§ **MATERIALS PROVIDED**
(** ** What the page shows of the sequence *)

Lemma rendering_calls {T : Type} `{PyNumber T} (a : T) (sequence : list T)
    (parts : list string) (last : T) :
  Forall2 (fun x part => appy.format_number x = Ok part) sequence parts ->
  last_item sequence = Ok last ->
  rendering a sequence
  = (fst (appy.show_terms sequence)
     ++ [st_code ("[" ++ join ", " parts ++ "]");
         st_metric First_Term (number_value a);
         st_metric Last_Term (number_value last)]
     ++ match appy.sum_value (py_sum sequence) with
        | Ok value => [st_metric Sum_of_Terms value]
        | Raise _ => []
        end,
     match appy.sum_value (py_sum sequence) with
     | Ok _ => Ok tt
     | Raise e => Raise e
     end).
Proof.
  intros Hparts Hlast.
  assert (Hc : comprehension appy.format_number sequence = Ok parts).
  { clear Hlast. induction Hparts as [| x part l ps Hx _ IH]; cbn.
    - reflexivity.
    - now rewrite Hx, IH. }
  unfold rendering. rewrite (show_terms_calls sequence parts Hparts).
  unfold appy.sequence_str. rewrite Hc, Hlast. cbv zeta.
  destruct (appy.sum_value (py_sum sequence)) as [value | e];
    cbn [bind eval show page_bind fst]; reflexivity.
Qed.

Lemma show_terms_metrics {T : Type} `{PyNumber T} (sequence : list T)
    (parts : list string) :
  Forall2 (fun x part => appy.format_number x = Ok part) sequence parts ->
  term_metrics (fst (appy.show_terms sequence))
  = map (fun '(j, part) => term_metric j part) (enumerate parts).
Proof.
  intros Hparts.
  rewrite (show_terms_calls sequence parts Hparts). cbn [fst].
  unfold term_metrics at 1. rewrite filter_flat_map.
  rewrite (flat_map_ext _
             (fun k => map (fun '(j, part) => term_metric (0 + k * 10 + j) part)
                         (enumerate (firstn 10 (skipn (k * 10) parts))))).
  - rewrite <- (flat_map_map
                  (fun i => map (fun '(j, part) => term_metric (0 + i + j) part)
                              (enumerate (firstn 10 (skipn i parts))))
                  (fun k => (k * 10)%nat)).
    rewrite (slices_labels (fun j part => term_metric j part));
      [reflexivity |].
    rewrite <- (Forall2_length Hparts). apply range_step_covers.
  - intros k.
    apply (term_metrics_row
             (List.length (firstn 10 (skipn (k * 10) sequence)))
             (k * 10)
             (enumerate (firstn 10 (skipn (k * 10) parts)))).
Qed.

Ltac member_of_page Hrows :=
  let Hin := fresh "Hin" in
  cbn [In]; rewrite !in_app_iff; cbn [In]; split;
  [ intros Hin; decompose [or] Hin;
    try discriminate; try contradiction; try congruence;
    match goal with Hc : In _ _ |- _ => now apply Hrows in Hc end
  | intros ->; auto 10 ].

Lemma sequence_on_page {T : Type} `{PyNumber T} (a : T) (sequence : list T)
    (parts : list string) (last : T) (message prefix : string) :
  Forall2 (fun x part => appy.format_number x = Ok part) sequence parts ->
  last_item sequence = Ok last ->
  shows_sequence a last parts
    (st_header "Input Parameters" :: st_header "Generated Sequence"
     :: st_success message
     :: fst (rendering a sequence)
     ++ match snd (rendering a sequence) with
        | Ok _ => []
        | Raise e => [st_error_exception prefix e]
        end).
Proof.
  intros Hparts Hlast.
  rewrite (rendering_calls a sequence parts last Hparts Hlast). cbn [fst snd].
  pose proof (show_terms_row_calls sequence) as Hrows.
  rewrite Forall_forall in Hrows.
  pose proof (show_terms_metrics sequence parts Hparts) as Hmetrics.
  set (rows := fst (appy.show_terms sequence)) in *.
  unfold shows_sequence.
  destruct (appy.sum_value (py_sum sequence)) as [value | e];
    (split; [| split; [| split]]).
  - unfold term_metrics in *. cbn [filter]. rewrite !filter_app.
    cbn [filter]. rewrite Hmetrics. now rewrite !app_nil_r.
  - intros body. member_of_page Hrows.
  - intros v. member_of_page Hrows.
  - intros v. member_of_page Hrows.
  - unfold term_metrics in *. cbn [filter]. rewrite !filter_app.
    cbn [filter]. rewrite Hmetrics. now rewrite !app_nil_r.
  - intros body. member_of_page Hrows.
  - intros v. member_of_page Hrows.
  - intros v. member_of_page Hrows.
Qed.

§ **WORK ITEM**
When the word "firstn" appears in a line of the listing, pull that line out.

§ **FINISHED EXERCISE**
                         (enumerate (firstn 10 (skipn (k * 10) parts))))).
                              (enumerate (firstn 10 (skipn i parts))))
             (List.length (firstn 10 (skipn (k * 10) sequence)))
             (enumerate (firstn 10 (skipn (k * 10) parts)))).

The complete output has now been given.